Records for this task.
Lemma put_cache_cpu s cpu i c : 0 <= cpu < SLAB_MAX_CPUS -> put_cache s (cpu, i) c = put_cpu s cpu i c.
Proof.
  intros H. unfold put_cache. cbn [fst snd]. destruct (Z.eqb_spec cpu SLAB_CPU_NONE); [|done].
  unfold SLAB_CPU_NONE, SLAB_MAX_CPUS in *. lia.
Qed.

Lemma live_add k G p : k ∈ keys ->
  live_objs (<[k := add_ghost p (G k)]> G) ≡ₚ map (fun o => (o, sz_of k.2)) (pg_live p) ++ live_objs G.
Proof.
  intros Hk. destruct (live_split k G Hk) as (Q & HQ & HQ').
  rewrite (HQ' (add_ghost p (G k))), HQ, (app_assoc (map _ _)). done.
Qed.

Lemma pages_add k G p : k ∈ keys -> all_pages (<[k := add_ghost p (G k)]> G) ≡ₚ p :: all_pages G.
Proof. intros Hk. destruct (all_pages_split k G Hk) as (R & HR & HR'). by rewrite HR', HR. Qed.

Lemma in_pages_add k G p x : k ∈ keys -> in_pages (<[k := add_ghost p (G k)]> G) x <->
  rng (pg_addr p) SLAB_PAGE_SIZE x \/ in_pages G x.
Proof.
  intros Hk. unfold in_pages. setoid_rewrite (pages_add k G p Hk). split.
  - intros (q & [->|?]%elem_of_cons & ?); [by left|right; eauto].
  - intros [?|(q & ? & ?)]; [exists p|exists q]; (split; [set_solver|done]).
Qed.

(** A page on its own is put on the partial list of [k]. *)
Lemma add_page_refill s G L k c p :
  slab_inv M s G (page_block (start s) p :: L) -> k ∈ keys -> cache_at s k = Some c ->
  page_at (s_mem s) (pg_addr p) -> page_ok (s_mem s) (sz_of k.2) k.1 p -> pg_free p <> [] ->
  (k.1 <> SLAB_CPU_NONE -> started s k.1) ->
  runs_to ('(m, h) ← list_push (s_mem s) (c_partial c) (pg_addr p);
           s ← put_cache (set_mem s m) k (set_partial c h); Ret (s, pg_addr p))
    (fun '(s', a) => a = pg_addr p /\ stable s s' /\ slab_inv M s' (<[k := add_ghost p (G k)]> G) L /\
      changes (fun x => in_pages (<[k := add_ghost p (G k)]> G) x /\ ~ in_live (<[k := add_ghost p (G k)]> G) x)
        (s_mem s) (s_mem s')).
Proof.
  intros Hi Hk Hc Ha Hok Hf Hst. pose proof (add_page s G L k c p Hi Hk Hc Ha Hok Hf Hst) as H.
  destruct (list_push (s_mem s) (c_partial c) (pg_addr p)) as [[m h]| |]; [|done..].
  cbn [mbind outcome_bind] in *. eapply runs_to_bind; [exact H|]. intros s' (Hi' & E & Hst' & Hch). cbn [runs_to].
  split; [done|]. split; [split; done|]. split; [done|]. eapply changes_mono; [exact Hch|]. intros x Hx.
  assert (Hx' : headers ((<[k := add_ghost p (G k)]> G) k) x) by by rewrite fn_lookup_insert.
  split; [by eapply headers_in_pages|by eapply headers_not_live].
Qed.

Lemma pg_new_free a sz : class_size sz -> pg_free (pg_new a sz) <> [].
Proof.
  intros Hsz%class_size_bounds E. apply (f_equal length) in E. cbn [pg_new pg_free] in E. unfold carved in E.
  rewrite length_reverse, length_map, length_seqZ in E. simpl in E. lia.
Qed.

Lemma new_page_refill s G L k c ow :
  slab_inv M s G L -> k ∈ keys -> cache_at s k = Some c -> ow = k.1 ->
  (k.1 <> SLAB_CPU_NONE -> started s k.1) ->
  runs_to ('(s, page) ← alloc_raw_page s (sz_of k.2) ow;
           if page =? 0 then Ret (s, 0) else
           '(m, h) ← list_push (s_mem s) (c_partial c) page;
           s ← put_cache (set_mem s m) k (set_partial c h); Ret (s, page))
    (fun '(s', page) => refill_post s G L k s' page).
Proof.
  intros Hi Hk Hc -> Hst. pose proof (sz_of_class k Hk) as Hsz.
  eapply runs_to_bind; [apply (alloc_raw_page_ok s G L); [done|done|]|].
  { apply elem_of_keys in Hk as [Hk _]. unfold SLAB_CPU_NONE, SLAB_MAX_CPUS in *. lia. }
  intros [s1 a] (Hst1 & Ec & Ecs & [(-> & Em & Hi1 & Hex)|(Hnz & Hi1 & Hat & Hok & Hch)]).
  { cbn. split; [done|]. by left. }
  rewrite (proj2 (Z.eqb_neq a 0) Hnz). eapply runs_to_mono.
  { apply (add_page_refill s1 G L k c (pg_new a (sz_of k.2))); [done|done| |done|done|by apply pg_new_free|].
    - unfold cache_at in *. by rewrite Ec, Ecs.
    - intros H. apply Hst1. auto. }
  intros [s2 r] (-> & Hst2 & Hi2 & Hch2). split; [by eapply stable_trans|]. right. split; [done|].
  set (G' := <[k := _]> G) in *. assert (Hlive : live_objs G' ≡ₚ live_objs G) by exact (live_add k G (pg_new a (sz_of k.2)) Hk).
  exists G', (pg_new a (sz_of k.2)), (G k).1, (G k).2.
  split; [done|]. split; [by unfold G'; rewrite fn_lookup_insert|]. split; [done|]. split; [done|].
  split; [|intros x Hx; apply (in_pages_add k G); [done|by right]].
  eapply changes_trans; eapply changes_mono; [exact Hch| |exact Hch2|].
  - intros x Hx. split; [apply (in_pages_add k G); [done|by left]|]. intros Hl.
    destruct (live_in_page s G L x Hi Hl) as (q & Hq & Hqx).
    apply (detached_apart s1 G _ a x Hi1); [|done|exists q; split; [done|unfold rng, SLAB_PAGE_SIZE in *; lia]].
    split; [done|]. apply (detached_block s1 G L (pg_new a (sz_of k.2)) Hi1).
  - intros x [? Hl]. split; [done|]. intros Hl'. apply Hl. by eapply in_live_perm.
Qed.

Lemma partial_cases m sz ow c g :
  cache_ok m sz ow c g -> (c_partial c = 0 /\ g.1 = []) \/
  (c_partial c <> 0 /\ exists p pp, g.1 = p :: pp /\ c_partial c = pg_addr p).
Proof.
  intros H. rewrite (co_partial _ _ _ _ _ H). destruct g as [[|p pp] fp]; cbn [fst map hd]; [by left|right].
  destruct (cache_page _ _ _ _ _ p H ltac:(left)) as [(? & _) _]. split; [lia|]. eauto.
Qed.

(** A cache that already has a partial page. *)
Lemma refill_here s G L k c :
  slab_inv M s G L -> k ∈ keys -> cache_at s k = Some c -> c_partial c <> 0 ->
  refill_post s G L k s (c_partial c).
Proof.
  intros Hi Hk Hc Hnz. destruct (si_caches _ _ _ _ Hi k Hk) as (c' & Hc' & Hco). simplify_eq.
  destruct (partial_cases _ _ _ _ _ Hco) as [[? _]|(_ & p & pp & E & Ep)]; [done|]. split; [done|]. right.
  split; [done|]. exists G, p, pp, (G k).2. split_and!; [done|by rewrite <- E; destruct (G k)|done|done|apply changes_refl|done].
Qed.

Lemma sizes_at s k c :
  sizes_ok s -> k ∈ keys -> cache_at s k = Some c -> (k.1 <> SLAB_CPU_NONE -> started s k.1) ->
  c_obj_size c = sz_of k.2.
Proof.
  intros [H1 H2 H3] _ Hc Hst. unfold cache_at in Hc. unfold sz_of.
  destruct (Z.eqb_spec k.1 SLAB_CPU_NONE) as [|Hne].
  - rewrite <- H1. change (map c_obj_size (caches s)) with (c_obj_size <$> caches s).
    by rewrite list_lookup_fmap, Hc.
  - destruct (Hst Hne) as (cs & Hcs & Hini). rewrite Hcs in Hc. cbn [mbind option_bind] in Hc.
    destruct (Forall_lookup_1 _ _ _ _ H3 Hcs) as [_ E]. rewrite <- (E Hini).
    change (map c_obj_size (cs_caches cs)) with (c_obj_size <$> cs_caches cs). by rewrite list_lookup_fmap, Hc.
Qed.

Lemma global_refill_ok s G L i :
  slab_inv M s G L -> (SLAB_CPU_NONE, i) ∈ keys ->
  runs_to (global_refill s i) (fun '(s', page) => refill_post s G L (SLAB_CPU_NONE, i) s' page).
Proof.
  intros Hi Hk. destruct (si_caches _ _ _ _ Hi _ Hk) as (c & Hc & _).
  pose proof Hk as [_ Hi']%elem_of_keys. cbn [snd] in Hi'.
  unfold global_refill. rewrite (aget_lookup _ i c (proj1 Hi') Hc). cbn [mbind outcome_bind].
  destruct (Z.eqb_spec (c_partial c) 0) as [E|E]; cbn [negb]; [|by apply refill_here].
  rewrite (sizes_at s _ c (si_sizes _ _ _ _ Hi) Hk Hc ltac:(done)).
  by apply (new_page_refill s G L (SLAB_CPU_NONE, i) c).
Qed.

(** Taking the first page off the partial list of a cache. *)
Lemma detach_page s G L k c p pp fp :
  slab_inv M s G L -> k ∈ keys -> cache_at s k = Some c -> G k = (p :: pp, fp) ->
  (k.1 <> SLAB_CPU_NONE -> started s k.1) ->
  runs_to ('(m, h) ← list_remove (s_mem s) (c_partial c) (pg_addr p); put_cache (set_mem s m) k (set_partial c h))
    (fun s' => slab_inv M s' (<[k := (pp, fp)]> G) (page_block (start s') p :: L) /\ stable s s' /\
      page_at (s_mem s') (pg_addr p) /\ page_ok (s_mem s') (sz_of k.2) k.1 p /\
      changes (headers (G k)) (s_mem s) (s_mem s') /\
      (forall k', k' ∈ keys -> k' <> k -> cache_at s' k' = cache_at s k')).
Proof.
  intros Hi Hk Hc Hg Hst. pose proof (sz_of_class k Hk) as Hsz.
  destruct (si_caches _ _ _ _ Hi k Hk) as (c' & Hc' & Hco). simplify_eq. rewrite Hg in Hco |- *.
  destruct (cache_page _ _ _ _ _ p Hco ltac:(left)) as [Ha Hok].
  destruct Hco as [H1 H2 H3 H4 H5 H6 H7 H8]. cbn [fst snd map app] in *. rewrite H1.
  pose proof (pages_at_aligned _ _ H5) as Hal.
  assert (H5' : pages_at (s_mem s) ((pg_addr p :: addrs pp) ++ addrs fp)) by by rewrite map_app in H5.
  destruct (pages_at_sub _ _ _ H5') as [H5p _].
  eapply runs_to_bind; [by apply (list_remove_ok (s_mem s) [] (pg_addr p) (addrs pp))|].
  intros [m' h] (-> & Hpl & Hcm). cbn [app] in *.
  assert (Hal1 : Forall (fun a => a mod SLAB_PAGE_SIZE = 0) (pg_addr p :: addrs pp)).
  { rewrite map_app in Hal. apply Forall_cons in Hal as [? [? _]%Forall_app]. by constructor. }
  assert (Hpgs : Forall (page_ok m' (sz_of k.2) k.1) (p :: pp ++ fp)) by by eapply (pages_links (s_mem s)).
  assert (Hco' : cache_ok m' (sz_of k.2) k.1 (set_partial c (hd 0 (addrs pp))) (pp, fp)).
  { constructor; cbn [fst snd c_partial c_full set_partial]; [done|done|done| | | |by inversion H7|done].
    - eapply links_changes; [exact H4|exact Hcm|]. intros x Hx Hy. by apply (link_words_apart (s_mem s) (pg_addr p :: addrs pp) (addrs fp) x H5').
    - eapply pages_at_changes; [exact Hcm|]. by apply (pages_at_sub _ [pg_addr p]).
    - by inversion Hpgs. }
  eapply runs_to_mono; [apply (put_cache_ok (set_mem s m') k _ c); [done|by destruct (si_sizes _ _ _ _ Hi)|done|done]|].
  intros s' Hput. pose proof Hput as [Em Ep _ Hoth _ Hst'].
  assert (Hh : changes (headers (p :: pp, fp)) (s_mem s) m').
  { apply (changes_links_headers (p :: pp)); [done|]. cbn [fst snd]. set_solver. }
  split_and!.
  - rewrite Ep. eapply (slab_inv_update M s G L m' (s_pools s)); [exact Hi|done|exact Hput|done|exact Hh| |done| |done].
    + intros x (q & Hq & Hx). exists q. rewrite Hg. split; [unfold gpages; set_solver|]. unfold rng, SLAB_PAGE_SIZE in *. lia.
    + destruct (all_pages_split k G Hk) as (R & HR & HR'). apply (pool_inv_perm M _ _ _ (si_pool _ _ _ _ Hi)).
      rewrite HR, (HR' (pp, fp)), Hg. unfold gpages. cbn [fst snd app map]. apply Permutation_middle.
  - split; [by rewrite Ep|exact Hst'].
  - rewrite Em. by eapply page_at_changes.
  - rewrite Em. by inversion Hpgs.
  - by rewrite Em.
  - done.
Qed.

Work task. Set down only the lines above that fall between the line holding "intros [s2 r]" and the line holding "destruct (Z.eqb_spec k.1", inclusive, keeping each exact.

The completed task.
  intros [s2 r] (-> & Hst2 & Hi2 & Hch2). split; [by eapply stable_trans|]. right. split; [done|].
  set (G' := <[k := _]> G) in *. assert (Hlive : live_objs G' ≡ₚ live_objs G) by exact (live_add k G (pg_new a (sz_of k.2)) Hk).
  exists G', (pg_new a (sz_of k.2)), (G k).1, (G k).2.
  split; [done|]. split; [by unfold G'; rewrite fn_lookup_insert|]. split; [done|]. split; [done|].
  split; [|intros x Hx; apply (in_pages_add k G); [done|by right]].
  eapply changes_trans; eapply changes_mono; [exact Hch| |exact Hch2|].
  - intros x Hx. split; [apply (in_pages_add k G); [done|by left]|]. intros Hl.
    destruct (live_in_page s G L x Hi Hl) as (q & Hq & Hqx).
    apply (detached_apart s1 G _ a x Hi1); [|done|exists q; split; [done|unfold rng, SLAB_PAGE_SIZE in *; lia]].
    split; [done|]. apply (detached_block s1 G L (pg_new a (sz_of k.2)) Hi1).
  - intros x [? Hl]. split; [done|]. intros Hl'. apply Hl. by eapply in_live_perm.
Qed.

Lemma partial_cases m sz ow c g :
  cache_ok m sz ow c g -> (c_partial c = 0 /\ g.1 = []) \/
  (c_partial c <> 0 /\ exists p pp, g.1 = p :: pp /\ c_partial c = pg_addr p).
Proof.
  intros H. rewrite (co_partial _ _ _ _ _ H). destruct g as [[|p pp] fp]; cbn [fst map hd]; [by left|right].
  destruct (cache_page _ _ _ _ _ p H ltac:(left)) as [(? & _) _]. split; [lia|]. eauto.
Qed.

(** A cache that already has a partial page. *)
Lemma refill_here s G L k c :
  slab_inv M s G L -> k ∈ keys -> cache_at s k = Some c -> c_partial c <> 0 ->
  refill_post s G L k s (c_partial c).
Proof.
  intros Hi Hk Hc Hnz. destruct (si_caches _ _ _ _ Hi k Hk) as (c' & Hc' & Hco). simplify_eq.
  destruct (partial_cases _ _ _ _ _ Hco) as [[? _]|(_ & p & pp & E & Ep)]; [done|]. split; [done|]. right.
  split; [done|]. exists G, p, pp, (G k).2. split_and!; [done|by rewrite <- E; destruct (G k)|done|done|apply changes_refl|done].
Qed.

Lemma sizes_at s k c :
  sizes_ok s -> k ∈ keys -> cache_at s k = Some c -> (k.1 <> SLAB_CPU_NONE -> started s k.1) ->
  c_obj_size c = sz_of k.2.
Proof.
  intros [H1 H2 H3] _ Hc Hst. unfold cache_at in Hc. unfold sz_of.
  destruct (Z.eqb_spec k.1 SLAB_CPU_NONE) as [|Hne].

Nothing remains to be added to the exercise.